Boston ScientificA federal judge in Arkansas has ruled that most counts in a pelvic mesh lawsuit against Boston Scientific can go to trial.

Kortney Cline sued Boston Sci in 2014, claiming that she suffered injuries after implantation with the company’s Obtryx trans-obturator mid-urethral sling in 2009.

Cline’s case was recently transferred to federal court in Arkansas from West Virginia, where it had been one of seven multi-district litigations. U.S. Judge Timothy L. Brooks in Arkansas, in an order dated Feb. 11, found that seven of the 10 counts in Cline’s lawsuit can proceed to trial.

Brooks among other things found “genuine, material disputes of fact” over whether Boston Sci should have used Marlex polypropylene in the Obtryx device. The judge also found that Cline had raised a “triable question of fact” over whether Boston Sci failed to entirely warn the doctor who implanted the Obtryx device in Cline.

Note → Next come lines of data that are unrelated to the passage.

Lemma wp_UpdateInstantiateConfig ctx msg actor σ a :
  sub_ok Sub ctx -> models σ a -> present sender a actor -> is_u64 (UI_CodeID msg) ->
  AccAddressFromBech32 (UI_Sender msg) = inl actor ->
  wp (MsgServer.UpdateInstantiateConfig k ctx msg) (fun _ => reach a) σ.
Proof.
  intros Hs Hm Hp Hid Ha. unfold MsgServer.UpdateInstantiateConfig.
  apply wp_bind, wp_check. intros Hv.
  apply wp_bind, (wp_parse_signer _ _ actor); [done|]. cbv zeta.
  unfold MsgUpdateInstantiateConfig_ValidateBasic in Hv. rewrite !first_error_None in Hv.
  destruct Hv as (_ & _ & _ & Hv). apply wp_bind. unfold Keeper.deref.
  destruct (UI_NewInstantiatePermission msg) as [cfg|]; [|apply wp_throw]. apply wp_ret, wp_answer.
  apply wp_setAccessConfig; auto using signer_acts. by eapply valid_permission_access.
Qed.
Lemma Params_valid_wf ps : Params_ValidateBasic ps = None -> codec_wf ps.
Proof.
  unfold Params_ValidateBasic, validateAccessType. rewrite first_error_None, !WrapOpt_None.
  intros [Hi Hu]. split; [by apply valid_access_wf|].
  by destruct (InstantiateDefaultPermission ps).
Qed.
Lemma wp_UpdateParams msg actor σ a :
  models σ a -> present sender a actor -> AccAddressFromBech32 (UP_Authority msg) = inl actor ->
  wp (MsgServer.UpdateParams k msg) (fun _ => reach a) σ.
Proof.
  intros Hm Hp Ha. unfold MsgServer.UpdateParams. apply wp_bind, wp_check. intros Hv.
  unfold MsgUpdateParams_ValidateBasic in Hv. rewrite !first_error_None in Hv.
  apply wp_bind, wp_require_authority. intros E. rewrite E in Ha. apply wp_answer.
  eapply wp_SetParams; [done..|]. apply Params_valid_wf, Hv.
Qed.
Lemma wp_update_upload f actor σ a :
  models σ a -> present sender a actor -> governs (authority k) actor ->
  wp (MsgServer.update_upload_addresses f) (fun _ => reach a) σ.
Proof.
  intros Hm Hp Ha. unfold MsgServer.update_upload_addresses.
  apply wp_bind, (wp_params old σ a); [done|]. intros ps Hps. cbv zeta.
  apply wp_bind, wp_guard. intros E%negb_false_iff%bool_decide_eq_true.
  eapply wp_SetParams; [done..|]. split; simpl; [by rewrite E|].
  by destruct (sto_params a ltac:(apply Hm) _ Hps) as [[_ ?] _].
Qed.
Lemma wp_for_each {A} (f : A -> M unit) (P : A -> Prop) l actor σ a :
  (forall x, grows (f x)) -> (forall x σ a, P x -> models σ a -> present sender a actor -> wp (f x) (fun _ => reach a) σ) ->
  Forall P l -> models σ a -> present sender a actor ->
  wp (MsgServer.for_each f l) (fun _ => reach a) σ.
Proof.
  intros Hg Hf Hl. revert σ a. induction Hl as [|x l Hx Hl IH]; intros σ a Hm Hp; simpl.
  { apply wp_ret. by apply reach_refl. }
  apply wp_reach_bind; [intros _; by apply fr_for_each; [apply _|]|by apply Hf|]. intros _ a' σ' S Hm'. apply IH; [done|].
  by eapply steps_present.
Qed.
(* ===== verification/Termination.v ===== *)
(** Nested calls end: beyond the nesting that the query stack limit, the call
    depth limit and the gas allow, the recursion bound of System.v makes no
    difference. *)
From S2P Require Import Prelude Errors GoStrings Json Types Keys VMTypes Policy GasRegister Chain Logic Engine Store Events Keeper Dispatcher Msgs MsgServer KeeperFrame Encoders Messenger QueryPlugins Relay System SystemFrame.
Import GoStrings Keys Store.Store Encoders.Encoders Messenger.Messenger.
Open Scope wasm_scope.

Module Termination.

(** ** Queries *)

Section Queries.
Context `{GasMeters, Modules, KVStorePkg, Bech32, ErrorsMod, UnicodeTables,
  AddressPkg, CoinsPkg, Codecs, Gzip, VerificationPkg}.
Context `{!WasmEngine, !Keepers, !QueryKeepers}.
Context (k : KeeperConfig).
Context (json_QueryRequest : bytes -> QueryRequest + string).

Abbreviation everywhere := (fun _ : State => True).

Lemma any_preserves {A} (m : M A) : preserves any_state m.
Proof. by intros s. Qed.
Hint Resolve any_preserves : frame.

Lemma agree_run_prog {T} gm prefix rq1 rq2 (p : Prog T) fr c :
  (forall req g, agree everywhere (rq1 req g) (rq2 req g)) ->
  agree everywhere (run_prog gm prefix rq1 fr c p) (run_prog gm prefix rq2 fr c p).
Proof.
  intros Hq. revert fr. induction p; intros fr; cbn [run_prog]; [agree|..];
    (eapply (agree_bind everywhere); [apply _| |apply any_preserves|
       intros [e r]; repeat case_match; auto]);
    unfold cGet, cSet, cDelete; try apply agree_refl.
  unfold recoverPanic, cQueryExternal, metered, measured. agree.
Qed.
Lemma agree_vm_entry {A} gm rq1 rq2 prefix prog g decode sub :
  (forall req g, agree everywhere (rq1 req g) (rq2 req g)) ->
  agree everywhere (vm_entry (A := A) gm rq1 prefix prog g decode sub)
    (vm_entry gm rq2 prefix prog g decode sub).
Proof. intros Hq. unfold vm_entry, vm_call. agree. by apply agree_run_prog. Qed.

Lemma agree_handle_query QS1 QS2 ctx caller r :
  (forall a req, agree everywhere (QS1 ctx a req) (QS2 ctx a req)) ->
  agree everywhere (System.handle_query QS1 ctx caller r) (System.handle_query QS2 ctx caller r).
Proof.
  intros Hq. unfold System.handle_query, QueryPlugins.HandleQuery, QueryPlugins.DefaultQueryPlugins.
  simpl. repeat case_match; rewrite ?mret_bind; try apply agree_refl.
  unfold QueryPlugins.WasmQuerier. agree.
Qed.

Lemma agree_QuerySmart HQ1 HQ2 ctx a req :
  (forall ctx' caller r,
     Keeper.checkAndIncreaseQueryStackSize ctx (maxQueryStackSize k) = inl ctx' ->
     agree everywhere (HQ1 ctx' caller r) (HQ2 ctx' caller r)) ->
  agree everywhere (Keeper.QuerySmart k json_QueryRequest HQ1 ctx a req)
    (Keeper.QuerySmart k json_QueryRequest HQ2 ctx a req).
Proof.
  intros Hq. unfold Keeper.QuerySmart.
  destruct (Keeper.checkAndIncreaseQueryStackSize _ _) as [ctx'|] eqn:E; [|apply agree_refl].
  agree. unfold VM_Query. apply agree_vm_entry. intros rq g.
  unfold Keeper.querier, RustQuery, Query. agree.
  eapply (agree_with_meter _ everywhere); [done|]. agree.
Qed.

(** The number of nested queries a context is in. *)
Definition stack_size (ctx : Context) : N := default 0%N (ctx_QueryStackSize ctx).

(** With a bound above what the limit on the query stack leaves, the answer,
    the error and the state do not depend on the bound. *)
Lemma query_smart_bounded n1 n2 ctx a req s :
  (maxQueryStackSize k < MaxUint32)%N ->
  (stack_size ctx <= maxQueryStackSize k)%N ->
  N.to_nat (maxQueryStackSize k - stack_size ctx) < n1 ->
  N.to_nat (maxQueryStackSize k - stack_size ctx) < n2 ->
  System.query_smart k json_QueryRequest n1 ctx a req s
  = System.query_smart k json_QueryRequest n2 ctx a req s.
Proof.
  intros Hmax. revert n2 ctx a req s.
  induction n1 as [|n1 IH]; intros [|n2] ctx a req s Hs Hn1 Hn2; [lia..|]. simpl.
  apply agree_QuerySmart; [|done]. intros ctx' caller r E.
  apply agree_handle_query. intros a' req' s' _.
  unfold Keeper.checkAndIncreaseQueryStackSize, Keeper.inc32 in E.
  change (default 0%N (ctx_QueryStackSize ctx)) with (stack_size ctx) in E.
  unfold MaxUint32 in Hmax. unfold wrap32, two32 in E.
  rewrite N.mod_small in E by lia.
  destruct (N.ltb_spec (maxQueryStackSize k) (stack_size ctx + 1)); simplify_eq/=.
  apply IH; unfold stack_size in *; simpl; lia.
Qed.

(** C11: nested queries end. Contracts may query contracts, but the limit on the
    query stack cuts the recursion: the query of the assembled module, which
    recurses at most as often as the limit allows and once more, satisfies
    the recursive equation of the Go code, in which the plugins call
    QuerySmart again without any bound. *)
Theorem QuerySmart_equation ctx a req s :
  (maxQueryStackSize k < MaxUint32)%N ->
  (stack_size ctx <= maxQueryStackSize k)%N ->
  System.QuerySmart k json_QueryRequest ctx a req s
  = Keeper.QuerySmart k json_QueryRequest
      (System.handle_query (System.QuerySmart k json_QueryRequest)) ctx a req s.
Proof.
  intros Hmax Hs.
  change (System.QuerySmart k json_QueryRequest ctx a req s
    = System.query_smart k json_QueryRequest (S (System.query_depth k)) ctx a req s).
  apply query_smart_bounded; unfold System.query_depth; lia.
Qed.

End Queries.

(** ** Messages *)

Section Messages.
Context `{GasMeters, Modules, KVStorePkg, Bech32, ErrorsMod, UnicodeTables,
  AddressPkg, CoinsPkg, Codecs, Gzip, VerificationPkg}.
Context `{!WasmEngine, !Keepers, !ICS4, !CoinConversion, !TransferPort, !AnyUnpacker,
  !MsgCodec, !QueryKeepers, !IBCEngine, !IBCCore, !AppRouter, !GasMetersLaws}.
Context (k : KeeperConfig).
Context (json_QueryRequest : bytes -> QueryRequest + string).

Brooks also said in his opinion: “There are genuine, material disputes of fact regarding whether the Obtryx was a product suitable for permanent implantation in women and whether, given its materials and design, it was fit for use as a medical device to treat stress urinary incontinence.”

Boston Sci as of January 2020 faced roughly 54,000 product liability cases or claims related to the devices, which were designed to treat stress urinary incontinence and pelvic organ prolapse — and the company was in the process of settling most of the lawsuits, according to the company’s 2019 annual report.